[Stored items]
····················

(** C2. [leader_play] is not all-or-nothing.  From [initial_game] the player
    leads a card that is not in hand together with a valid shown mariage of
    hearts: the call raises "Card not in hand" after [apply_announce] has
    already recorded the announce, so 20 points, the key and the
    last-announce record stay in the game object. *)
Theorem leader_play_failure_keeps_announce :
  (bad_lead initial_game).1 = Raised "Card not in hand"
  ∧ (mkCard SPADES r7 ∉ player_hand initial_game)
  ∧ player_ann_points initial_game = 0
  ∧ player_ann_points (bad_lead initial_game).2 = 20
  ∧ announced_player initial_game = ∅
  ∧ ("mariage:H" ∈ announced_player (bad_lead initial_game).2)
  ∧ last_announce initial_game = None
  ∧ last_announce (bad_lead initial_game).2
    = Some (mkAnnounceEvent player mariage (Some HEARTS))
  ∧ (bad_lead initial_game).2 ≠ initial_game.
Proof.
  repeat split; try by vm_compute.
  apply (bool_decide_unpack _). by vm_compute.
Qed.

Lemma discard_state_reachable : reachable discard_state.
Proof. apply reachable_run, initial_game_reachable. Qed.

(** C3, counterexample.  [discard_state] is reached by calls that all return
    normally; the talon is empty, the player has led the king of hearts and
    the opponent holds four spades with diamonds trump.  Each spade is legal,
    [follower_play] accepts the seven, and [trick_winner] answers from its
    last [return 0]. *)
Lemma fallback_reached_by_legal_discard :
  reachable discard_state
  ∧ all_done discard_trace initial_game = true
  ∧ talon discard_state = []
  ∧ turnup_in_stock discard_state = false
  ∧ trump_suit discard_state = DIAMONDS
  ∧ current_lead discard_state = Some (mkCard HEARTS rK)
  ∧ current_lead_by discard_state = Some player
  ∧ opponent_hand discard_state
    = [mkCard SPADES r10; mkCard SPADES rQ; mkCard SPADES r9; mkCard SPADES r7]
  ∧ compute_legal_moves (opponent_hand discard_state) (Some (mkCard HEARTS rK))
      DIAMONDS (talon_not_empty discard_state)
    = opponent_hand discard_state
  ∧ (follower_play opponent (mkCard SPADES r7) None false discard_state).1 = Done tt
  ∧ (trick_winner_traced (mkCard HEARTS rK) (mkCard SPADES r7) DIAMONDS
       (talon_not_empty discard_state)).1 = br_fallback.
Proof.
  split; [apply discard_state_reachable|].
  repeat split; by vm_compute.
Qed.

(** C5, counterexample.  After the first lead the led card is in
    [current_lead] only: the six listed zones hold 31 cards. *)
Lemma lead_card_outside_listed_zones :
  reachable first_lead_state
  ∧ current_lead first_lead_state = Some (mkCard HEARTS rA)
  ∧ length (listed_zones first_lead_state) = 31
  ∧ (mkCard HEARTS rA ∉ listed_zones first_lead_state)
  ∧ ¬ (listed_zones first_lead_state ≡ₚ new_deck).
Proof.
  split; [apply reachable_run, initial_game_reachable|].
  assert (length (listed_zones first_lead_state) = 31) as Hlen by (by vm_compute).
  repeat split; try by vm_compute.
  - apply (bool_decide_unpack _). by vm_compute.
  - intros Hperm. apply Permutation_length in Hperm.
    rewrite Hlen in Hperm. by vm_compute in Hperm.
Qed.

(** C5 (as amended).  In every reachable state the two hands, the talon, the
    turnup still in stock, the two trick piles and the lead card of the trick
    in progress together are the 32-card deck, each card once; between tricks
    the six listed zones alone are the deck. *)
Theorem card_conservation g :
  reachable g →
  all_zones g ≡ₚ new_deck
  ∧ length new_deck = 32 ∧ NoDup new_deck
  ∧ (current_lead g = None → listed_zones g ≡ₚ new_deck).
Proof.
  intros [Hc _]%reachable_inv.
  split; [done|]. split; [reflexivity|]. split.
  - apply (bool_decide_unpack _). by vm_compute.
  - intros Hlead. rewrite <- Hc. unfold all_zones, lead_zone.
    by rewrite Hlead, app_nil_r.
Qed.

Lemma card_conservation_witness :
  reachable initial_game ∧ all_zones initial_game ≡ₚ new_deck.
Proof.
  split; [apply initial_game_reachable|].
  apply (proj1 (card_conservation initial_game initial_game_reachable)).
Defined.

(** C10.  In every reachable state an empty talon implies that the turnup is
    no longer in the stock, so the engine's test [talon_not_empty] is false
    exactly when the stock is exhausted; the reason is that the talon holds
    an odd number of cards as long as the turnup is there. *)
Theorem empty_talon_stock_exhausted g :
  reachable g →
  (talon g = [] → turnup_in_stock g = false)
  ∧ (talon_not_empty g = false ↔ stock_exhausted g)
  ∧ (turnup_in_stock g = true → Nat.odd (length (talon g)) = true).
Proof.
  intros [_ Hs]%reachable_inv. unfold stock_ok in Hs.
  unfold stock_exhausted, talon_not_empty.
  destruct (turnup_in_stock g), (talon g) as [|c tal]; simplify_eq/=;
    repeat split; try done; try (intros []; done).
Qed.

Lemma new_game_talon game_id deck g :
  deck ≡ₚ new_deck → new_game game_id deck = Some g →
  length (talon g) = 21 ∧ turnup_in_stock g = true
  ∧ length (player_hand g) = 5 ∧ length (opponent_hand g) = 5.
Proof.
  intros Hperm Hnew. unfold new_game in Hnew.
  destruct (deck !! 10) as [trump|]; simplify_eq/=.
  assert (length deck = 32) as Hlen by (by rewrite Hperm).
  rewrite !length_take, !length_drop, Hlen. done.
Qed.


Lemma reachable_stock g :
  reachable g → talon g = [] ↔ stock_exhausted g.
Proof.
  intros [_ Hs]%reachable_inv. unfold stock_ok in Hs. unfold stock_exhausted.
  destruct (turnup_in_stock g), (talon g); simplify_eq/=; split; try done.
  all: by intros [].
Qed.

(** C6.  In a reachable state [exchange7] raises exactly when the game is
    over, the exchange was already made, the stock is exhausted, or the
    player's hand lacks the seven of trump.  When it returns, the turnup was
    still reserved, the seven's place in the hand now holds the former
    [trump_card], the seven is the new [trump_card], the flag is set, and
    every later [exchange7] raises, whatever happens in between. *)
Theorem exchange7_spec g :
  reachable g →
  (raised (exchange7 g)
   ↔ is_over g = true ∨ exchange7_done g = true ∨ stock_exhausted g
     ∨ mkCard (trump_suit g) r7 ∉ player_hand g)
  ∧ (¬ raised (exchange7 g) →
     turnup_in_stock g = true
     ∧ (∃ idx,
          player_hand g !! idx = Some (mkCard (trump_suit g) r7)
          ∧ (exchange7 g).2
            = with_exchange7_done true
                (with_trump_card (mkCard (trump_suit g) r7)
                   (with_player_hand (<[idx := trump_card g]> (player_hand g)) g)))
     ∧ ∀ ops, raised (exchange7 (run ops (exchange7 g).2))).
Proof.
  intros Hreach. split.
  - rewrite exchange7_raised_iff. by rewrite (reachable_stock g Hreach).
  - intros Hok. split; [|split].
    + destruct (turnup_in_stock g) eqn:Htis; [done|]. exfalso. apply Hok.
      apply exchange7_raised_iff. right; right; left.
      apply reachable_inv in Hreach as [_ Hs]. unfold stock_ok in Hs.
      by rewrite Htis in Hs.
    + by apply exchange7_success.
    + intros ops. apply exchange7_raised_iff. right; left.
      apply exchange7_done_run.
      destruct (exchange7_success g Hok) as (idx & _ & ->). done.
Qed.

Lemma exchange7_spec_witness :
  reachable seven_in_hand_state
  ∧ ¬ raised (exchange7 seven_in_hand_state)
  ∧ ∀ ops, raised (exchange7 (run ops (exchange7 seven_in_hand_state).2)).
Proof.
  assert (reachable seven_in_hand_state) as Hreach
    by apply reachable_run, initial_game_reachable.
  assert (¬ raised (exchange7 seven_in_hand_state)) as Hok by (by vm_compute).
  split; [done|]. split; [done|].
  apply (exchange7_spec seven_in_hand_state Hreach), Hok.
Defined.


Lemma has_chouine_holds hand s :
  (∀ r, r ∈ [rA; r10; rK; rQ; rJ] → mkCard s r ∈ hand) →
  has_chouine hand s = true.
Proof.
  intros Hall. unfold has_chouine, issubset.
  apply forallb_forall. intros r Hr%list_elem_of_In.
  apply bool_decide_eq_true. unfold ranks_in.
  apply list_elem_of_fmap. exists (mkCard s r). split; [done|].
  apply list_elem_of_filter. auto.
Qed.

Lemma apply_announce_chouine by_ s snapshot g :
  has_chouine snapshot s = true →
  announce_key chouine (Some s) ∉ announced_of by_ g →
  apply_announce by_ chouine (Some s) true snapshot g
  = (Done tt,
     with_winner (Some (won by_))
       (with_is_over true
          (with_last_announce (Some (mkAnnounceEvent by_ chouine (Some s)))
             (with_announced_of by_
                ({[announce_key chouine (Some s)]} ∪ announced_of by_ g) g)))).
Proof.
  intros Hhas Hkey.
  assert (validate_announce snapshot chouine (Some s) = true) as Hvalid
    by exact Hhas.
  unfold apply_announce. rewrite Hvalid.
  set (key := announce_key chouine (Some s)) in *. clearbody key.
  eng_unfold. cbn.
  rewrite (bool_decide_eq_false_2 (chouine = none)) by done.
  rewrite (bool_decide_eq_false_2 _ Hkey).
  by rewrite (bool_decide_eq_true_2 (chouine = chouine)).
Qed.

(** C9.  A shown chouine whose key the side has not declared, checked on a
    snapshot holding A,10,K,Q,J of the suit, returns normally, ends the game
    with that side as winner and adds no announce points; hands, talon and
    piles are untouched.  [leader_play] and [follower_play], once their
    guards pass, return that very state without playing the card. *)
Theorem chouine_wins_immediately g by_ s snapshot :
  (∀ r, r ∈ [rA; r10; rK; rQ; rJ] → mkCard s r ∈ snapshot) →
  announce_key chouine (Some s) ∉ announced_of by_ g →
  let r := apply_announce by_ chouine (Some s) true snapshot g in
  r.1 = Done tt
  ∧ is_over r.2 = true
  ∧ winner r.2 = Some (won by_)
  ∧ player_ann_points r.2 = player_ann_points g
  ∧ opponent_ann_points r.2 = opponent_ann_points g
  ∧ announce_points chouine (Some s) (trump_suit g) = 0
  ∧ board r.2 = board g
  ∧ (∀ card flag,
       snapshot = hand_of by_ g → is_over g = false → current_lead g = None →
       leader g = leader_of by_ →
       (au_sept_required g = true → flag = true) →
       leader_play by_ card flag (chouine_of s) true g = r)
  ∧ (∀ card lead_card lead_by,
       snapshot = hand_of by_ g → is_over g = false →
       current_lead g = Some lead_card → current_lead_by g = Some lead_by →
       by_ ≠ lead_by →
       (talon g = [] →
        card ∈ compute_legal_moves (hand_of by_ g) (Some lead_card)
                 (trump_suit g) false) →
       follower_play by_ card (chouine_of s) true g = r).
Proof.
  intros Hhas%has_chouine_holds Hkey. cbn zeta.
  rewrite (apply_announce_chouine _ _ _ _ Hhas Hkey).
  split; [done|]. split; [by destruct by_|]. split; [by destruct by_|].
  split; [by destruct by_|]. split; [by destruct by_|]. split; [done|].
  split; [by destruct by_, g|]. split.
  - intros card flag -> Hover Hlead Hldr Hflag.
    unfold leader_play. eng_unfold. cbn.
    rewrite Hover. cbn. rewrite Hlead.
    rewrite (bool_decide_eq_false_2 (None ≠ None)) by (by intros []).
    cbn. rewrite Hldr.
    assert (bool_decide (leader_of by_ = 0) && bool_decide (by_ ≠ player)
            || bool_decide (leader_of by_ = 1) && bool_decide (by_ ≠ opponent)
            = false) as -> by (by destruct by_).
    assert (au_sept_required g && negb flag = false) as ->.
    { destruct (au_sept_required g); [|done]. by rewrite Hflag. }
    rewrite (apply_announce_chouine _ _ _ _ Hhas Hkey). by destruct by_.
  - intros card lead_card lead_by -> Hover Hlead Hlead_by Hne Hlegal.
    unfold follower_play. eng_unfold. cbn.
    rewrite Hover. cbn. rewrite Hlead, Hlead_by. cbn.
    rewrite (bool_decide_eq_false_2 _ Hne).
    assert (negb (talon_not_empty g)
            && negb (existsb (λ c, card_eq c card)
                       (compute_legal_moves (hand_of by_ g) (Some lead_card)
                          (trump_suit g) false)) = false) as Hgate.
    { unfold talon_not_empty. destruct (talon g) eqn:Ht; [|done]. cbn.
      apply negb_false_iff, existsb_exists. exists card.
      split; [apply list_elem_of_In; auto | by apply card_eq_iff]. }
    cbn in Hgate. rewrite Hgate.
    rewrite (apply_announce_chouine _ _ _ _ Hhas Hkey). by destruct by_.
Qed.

····················

__Exercise objective__. Starting at the line that contains "card_eq c card)", output every remaining line of the data exactly, and stop after the last one.

__Expected output__.
            && negb (existsb (λ c, card_eq c card)
                       (compute_legal_moves (hand_of by_ g) (Some lead_card)
                          (trump_suit g) false)) = false) as Hgate.
    { unfold talon_not_empty. destruct (talon g) eqn:Ht; [|done]. cbn.
      apply negb_false_iff, existsb_exists. exists card.
      split; [apply list_elem_of_In; auto | by apply card_eq_iff]. }
    cbn in Hgate. rewrite Hgate.
    rewrite (apply_announce_chouine _ _ _ _ Hhas Hkey). by destruct by_.
Qed.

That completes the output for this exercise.